Aujourd’hui, c’est une version plus DiY que nous allons étudier. « Le plus important, c’est le réseau, les ressources humaines, insiste le formateur. Il faut tester les idées, échanger vos histoires, d’horreur ou de succès, et, à terme, vous pourrez échanger de la nourriture. »

Communauté aquaponique en développement au Green Lab de Londres. © Elsa Ferreira

« C’est plus facile que ça en a l’air, encourage Jonathan. Cela ne coûte pas cher de créer un petit système. Allez-y et apprenez en expérimentant. Ce sera plus rapide et plus facile. »

Matériel

– Un grand bidon en plastique, environ 20€ ;
– Des tuyaux en PVC, environ 20€ ;
– Une pompe à eau, environ 30€ ;
– Des billes d’argile, 10€ le sac de 20L ;
– Des plantes de votre choix, environ 10€ ;
– Des poissons, moins de 5€ par poisson.

Etape 1: c’est de la chimie basique

Le saviez-vous ? L’ammoniaque est très toxique pour les poissons. Or, c’est ce qu’ils produisent dans leurs excréments. C’est pour ça qu’il faut changer leur eau régulièrement si vous ne voulez pas qu’ils se retrouvent le ventre à l’air.

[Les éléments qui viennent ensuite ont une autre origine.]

(** * Matterbridge: plugin lifecycle supervisor and control protocol dispatcher

    A shallow embedding of [src/plugins.ts] (class [Plugins]) and of
    [matterbridgeWebsocket.ts] (function [wsMessageHandler]), with the
    properties of the specification stated and proved over it.

    JavaScript values are a small inductive type, asynchronous methods are
    run to completion (every [await] is a call whose result is supplied by
    the environment), mutation of a plugin record is explicit state passing,
    [try]/[catch] is an outcome with a throwing case that keeps the state
    mutated so far, and what the code logs, calls and sends is a trace. *)

From Stdlib Require Import List String ZArith Bool Lia.
Import ListNotations.
Open Scope string_scope.
Open Scope list_scope.
Set Warnings "-register-all".

(** ** JavaScript values *)

Module JS.

(** A value as [JSON.parse] produces it, plus [undefined] for what a
    property access gives on a missing key. Numbers are integers: the code
    modelled here only echoes and compares them. *)
Inductive JSValue : Type :=
| JUndefined
| JNull
| JBool (b : bool)
| JNumber (n : Z)
| JString (s : string)
| JArray (items : list JSValue)
| JObject (fields : list (string * JSValue)).

(** Truthiness, as [if (v)], [!v], [a || b] and [a && b] test it. *)
Definition truthy (v : JSValue) : bool :=
  match v with
  | JUndefined | JNull => false
  | JBool b => b
  | JNumber n => negb (n =? 0)%Z
  | JString s => negb (s =? "")
  | JArray _ | JObject _ => true
  end.

(** [v === w] between a value and one that was parsed or stored apart from
    it: primitives compare by value, arrays and objects by reference, and two
    structures built apart are never the same reference. *)
Definition strict_eq (v w : JSValue) : bool :=
  match v, w with
  | JUndefined, JUndefined => true
  | JNull, JNull => true
  | JBool a, JBool b => Bool.eqb a b
  | JNumber a, JNumber b => (a =? b)%Z
  | JString a, JString b => (a =? b)
  | _, _ => false
  end.

(** Own-property lookup in an object literal. *)
Fixpoint lookup (k : string) (fields : list (string * JSValue)) : option JSValue :=
  match fields with
  | [] => None
  | (k', v) :: rest => if k' =? k then Some v else lookup k rest
  end.

Definition has_key (k : string) (fields : list (string * JSValue)) : bool :=
  match lookup k fields with Some _ => true | None => false end.

(** [v.k]: [None] is the TypeError of reading a property of [undefined] or
    [null]; a missing key reads as [undefined]. None of the keys read by the
    modelled code is a built-in property of a string, number or array. *)
Definition get_prop (v : JSValue) (k : string) : option JSValue :=
  match v with
  | JUndefined | JNull => None
  | JObject fields =>
      Some (match lookup k fields with Some x => x | None => JUndefined end)
  | _ => Some JUndefined
  end.

(** [a ?? b] *)
Definition nullish_or (a b : JSValue) : JSValue :=
  match a with JUndefined | JNull => b | _ => a end.

(** [a || b] *)
Definition or_else (a b : JSValue) : JSValue :=
  if truthy a then a else b.

(** An optional boolean field ([loaded?: boolean]) as a value. *)
Definition of_flag (f : option bool) : JSValue :=
  match f with Some b => JBool b | None => JUndefined end.

Definition of_opt_string (f : option string) : JSValue :=
  match f with Some s => JString s | None => JUndefined end.

(** [if (plugin.flag)] on an optional boolean field. *)
Definition is_set (f : option bool) : bool :=
  match f with Some true => true | _ => false end.

(** The keys [JSON.stringify] writes: a key whose value is [undefined] is
    left out. *)
Definition json_keys (fields : list (string * JSValue)) : list string :=
  map fst (filter (fun kv => match snd kv with JUndefined => false | _ => true end) fields).

(** What a [catch (error)] receives: an [Error] object or any other value. *)
Inductive Thrown : Type :=
| ErrorObject (message : string)
| ThrownValue (v : JSValue).

(** [error instanceof Error ? error.message : error] *)
Definition error_message (e : Thrown) : JSValue :=
  match e with
  | ErrorObject m => JString m
  | ThrownValue v => v
  end.

End JS.

(** ** Effects: state, trace and exceptions *)

Module Eff.

Inductive Outcome (A : Type) : Type :=
| Return (a : A)
| Throw.
Arguments Return {A} a.
Arguments Throw {A}.

Section Monad.
Context {St Ev : Type}.

(** A computation over a mutable object of type [St] that leaves a trace
    of [Ev] and either returns or throws. A throw keeps the mutations and
    the trace made before it. *)
Definition M (A : Type) : Type := St -> Outcome A * St * list Ev.

Definition ret {A} (a : A) : M A := fun s => (Return a, s, []).

Definition bind {A B} (m : M A) (f : A -> M B) : M B :=
  fun s =>
    match m s with
    | (Return a, s1, t1) =>
        match f a s1 with
        | (o, s2, t2) => (o, s2, t1 ++ t2)
        end
    | (Throw, s1, t1) => (Throw, s1, t1)
    end.

Definition throw {A} : M A := fun s => (Throw, s, []).

(** [try { body } catch { handler }] *)
Definition try_catch {A} (body handler : M A) : M A :=
  fun s =>
    match body s with
    | (Return a, s1, t1) => (Return a, s1, t1)
    | (Throw, s1, t1) =>
        match handler s1 with
        | (o, s2, t2) => (o, s2, t1 ++ t2)
        end
    end.

Definition get : M St := fun s => (Return s, s, []).
Definition modify (f : St -> St) : M unit := fun s => (Return tt, f s, []).
Definition emit (e : Ev) : M unit := fun s => (Return tt, s, [e]).

(** A call into the environment that returns a value or throws. *)
Definition attempt {A} (r : option A) : M A :=
  match r with Some a => ret a | None => throw end.

(** A call into the environment made for its effect only. *)
Definition succeed (ok : bool) : M unit :=
  if ok then ret tt else throw.

Definition when (b : bool) (m : M unit) : M unit :=
  if b then m else ret tt.

Definition result {A} (r : Outcome A * St * list Ev) : Outcome A := fst (fst r).
Definition final {A} (r : Outcome A * St * list Ev) : St := snd (fst r).
Definition trace {A} (r : Outcome A * St * list Ev) : list Ev := snd r.
End Monad.

Declare Scope eff_scope.
Delimit Scope eff_scope with eff.
Notation "x <- m ;; k" := (bind m (fun x => k))
  (at level 61, m at next level, right associativity) : eff_scope.
Notation "m ;; k" := (bind m (fun _ => k))
  (at level 61, right associativity) : eff_scope.

End Eff.

(** ** The plugin manager ([src/plugins.ts]) *)

Module Plugins.
Import JS Eff.
Local Open Scope eff_scope.

(** The live object a plugin's factory returns. [ref] stands for the
    object's identity; the other fields are the properties [load] writes or
    reads, and the two selection maps read by the dispatcher. *)
Record MatterbridgePlatform : Type := {
  ref : nat;
  pf_name : JSValue;
  pf_type : JSValue;
  pf_version : JSValue;
  pf_config : JSValue;
  selectDevice : option (list JSValue);
  selectEntity : option (list JSValue)
}.

(** [RegisteredPlugin], with the fields [plugins.ts] reads or writes. An
    optional field that is not set is [None] (or [JUndefined]). *)
Record RegisteredPlugin : Type := {
  name : JSValue;
  path : string;
  type : JSValue;
  version : JSValue;
  description : JSValue;
  author : JSValue;
  enabled : option bool;
  qrPairingCode : option string;
  manualPairingCode : option string;
  locked : option bool;
  error : option bool;
  loaded : option bool;
  started : option bool;
  configured : option bool;
  connected : option bool;
  platform : option MatterbridgePlatform;
  registeredDevices : option Z;
  addedDevices : option Z;
  configJson : JSValue;
  schemaJson : JSValue
}.

(** The default export of a plugin module: called with the host, a logger
    and the configuration; [None] when the call throws or returns something
    that is not an object. *)
Definition Factory : Type := JSValue -> option MatterbridgePlatform.

(** What [import(url)] resolves to; [default] is [None] when the module
    has no (truthy) default export. *)
Record PluginModule : Type := { default : option Factory }.

(** Everything [Plugins] calls outside itself: Node's [path], [fs] and
    [JSON], the dynamic import, the host ([this.matterbridge]), the storage
    context and the hooks of a platform. A call that can throw or reject
    answers with an [option] (a value) or a [bool] (an effect). *)
Record Env : Type := {
  path_join : string -> string -> string;
  path_resolve : string -> string;
  path_resolve_from : string -> string -> string;
  path_dirname : string -> string;
  pathToFileURL : string -> string;
  fs_access : string -> bool;
  fs_readFile : string -> option string;
  JSON_parse : string -> option JSValue;
  import : string -> option PluginModule;
  globalModulesDirectory : string;
  loadPluginConfig : RegisteredPlugin -> option JSValue;
  loadPluginSchema : RegisteredPlugin -> option JSValue;
  savePluginConfig : RegisteredPlugin -> bool;
  removeAllBridgedDevices : JSValue -> bool;
  nodeContext_set : string -> JSValue -> bool;
  onStart : MatterbridgePlatform -> option string -> bool;
  onConfigure : MatterbridgePlatform -> bool;
  onShutdown : MatterbridgePlatform -> option string -> bool
}.

Inductive Level : Type := Debug | Info | Warn | Error.

(** The trace: log lines (level, the fixed words of the message, the
    plugin or path it names) and the calls that leave the manager. *)
Inductive Event : Type :=
| Log (lvl : Level) (text : string) (about : JSValue)
| Access (file : string)
| ReadFile (file : string)
| Import (url : string)
| CallFactory (config : JSValue)
| CallOnStart (pf : MatterbridgePlatform) (message : option string)
| CallOnConfigure (pf : MatterbridgePlatform)
| CallOnShutdown (pf : MatterbridgePlatform) (reason : option string)
| CallSavePluginConfig
| CallRemoveAllBridgedDevices (pluginName : JSValue)
| StorageSet (key : string) (value : JSValue).

Definition is_hook_call (e : Event) : bool :=
  match e with
  | CallOnStart _ _ | CallOnConfigure _ | CallOnShutdown _ _ => true
  | _ => false
  end.

Definition is_import (e : Event) : bool :=
  match e with
  | Import _ | CallFactory _ => true
  | _ => false
  end.

(** *** Field updates *)

Definition set_enabled (v : option bool) (p : RegisteredPlugin) : RegisteredPlugin :=
  {| name := p.(name); path := p.(path); type := p.(type); version := p.(version);
     description := p.(description); author := p.(author); enabled := v;
     qrPairingCode := p.(qrPairingCode); manualPairingCode := p.(manualPairingCode);
     locked := p.(locked); error := p.(error); loaded := p.(loaded);
     started := p.(started); configured := p.(configured); connected := p.(connected);
     platform := p.(platform); registeredDevices := p.(registeredDevices);
     addedDevices := p.(addedDevices); configJson := p.(configJson);
     schemaJson := p.(schemaJson) |}.

Definition set_error (v : option bool) (p : RegisteredPlugin) : RegisteredPlugin :=
  {| name := p.(name); path := p.(path); type := p.(type); version := p.(version);
     description := p.(description); author := p.(author); enabled := p.(enabled);
     qrPairingCode := p.(qrPairingCode); manualPairingCode := p.(manualPairingCode);
     locked := p.(locked); error := v; loaded := p.(loaded);
     started := p.(started); configured := p.(configured); connected := p.(connected);
     platform := p.(platform); registeredDevices := p.(registeredDevices);
     addedDevices := p.(addedDevices); configJson := p.(configJson);
     schemaJson := p.(schemaJson) |}.

Definition set_started (v : option bool) (p : RegisteredPlugin) : RegisteredPlugin :=
  {| name := p.(name); path := p.(path); type := p.(type); version := p.(version);
     description := p.(description); author := p.(author); enabled := p.(enabled);
     qrPairingCode := p.(qrPairingCode); manualPairingCode := p.(manualPairingCode);
     locked := p.(locked); error := p.(error); loaded := p.(loaded);
     started := v; configured := p.(configured); connected := p.(connected);
     platform := p.(platform); registeredDevices := p.(registeredDevices);
     addedDevices := p.(addedDevices); configJson := p.(configJson);
     schemaJson := p.(schemaJson) |}.

Definition set_configured (v : option bool) (p : RegisteredPlugin) : RegisteredPlugin :=
  {| name := p.(name); path := p.(path); type := p.(type); version := p.(version);
     description := p.(description); author := p.(author); enabled := p.(enabled);
     qrPairingCode := p.(qrPairingCode); manualPairingCode := p.(manualPairingCode);
     locked := p.(locked); error := p.(error); loaded := p.(loaded);
     started := p.(started); configured := v; connected := p.(connected);
     platform := p.(platform); registeredDevices := p.(registeredDevices);
     addedDevices := p.(addedDevices); configJson := p.(configJson);
     schemaJson := p.(schemaJson) |}.

Definition set_schemaJson (v : JSValue) (p : RegisteredPlugin) : RegisteredPlugin :=
  {| name := p.(name); path := p.(path); type := p.(type); version := p.(version);
     description := p.(description); author := p.(author); enabled := p.(enabled);
     qrPairingCode := p.(qrPairingCode); manualPairingCode := p.(manualPairingCode);
     locked := p.(locked); error := p.(error); loaded := p.(loaded);
     started := p.(started); configured := p.(configured); connected := p.(connected);
     platform := p.(platform); registeredDevices := p.(registeredDevices);
     addedDevices := p.(addedDevices); configJson := p.(configJson);
     schemaJson := v |}.

(** Lines 321-323 of [load]: the manifest's name and version and the
    configuration are written onto the platform object. *)
Definition stamp_platform (packageJson config : JSValue) (pf : MatterbridgePlatform)
  : option MatterbridgePlatform :=
  match get_prop packageJson "name", get_prop packageJson "version" with
  | Some n, Some v =>
      Some {| ref := pf.(ref); pf_name := n; pf_type := pf.(pf_type); pf_version := v;
              pf_config := config; selectDevice := pf.(selectDevice);
              selectEntity := pf.(selectEntity) |}
  | _, _ => None
  end.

C’est là que le génie de l’aquaponie intervient : les bactéries qui se développent dans votre bac à culture vont absorber l’ammoniaque pour la transformer en nitrate qui va servir d’engrais à vos plantes. Celles-ci vont filtrer l’eau et redonner de l’eau propre aux poissons. « Il faut que ce processus soit très rapide. Au moins un tour complet de l’eau par heure, voire deux. Si les poissons restent dans leurs excréments, c’est très rapidement toxique. »

Etape 2: le design

Il existe différents designs pour les systèmes d’aquaponie. Les éléments de base : le poisson, le biofiltre (les bactéries) et les plantes. On peut ensuite choisir un système qui s’étend sur plusieurs endroits, un système à marée simple avec un niveau d’eau plus bas que le bac à culture (le plus simple des systèmes), ou un système qui repose sur de l’eau en constant mouvement ou sur de l’eau profonde.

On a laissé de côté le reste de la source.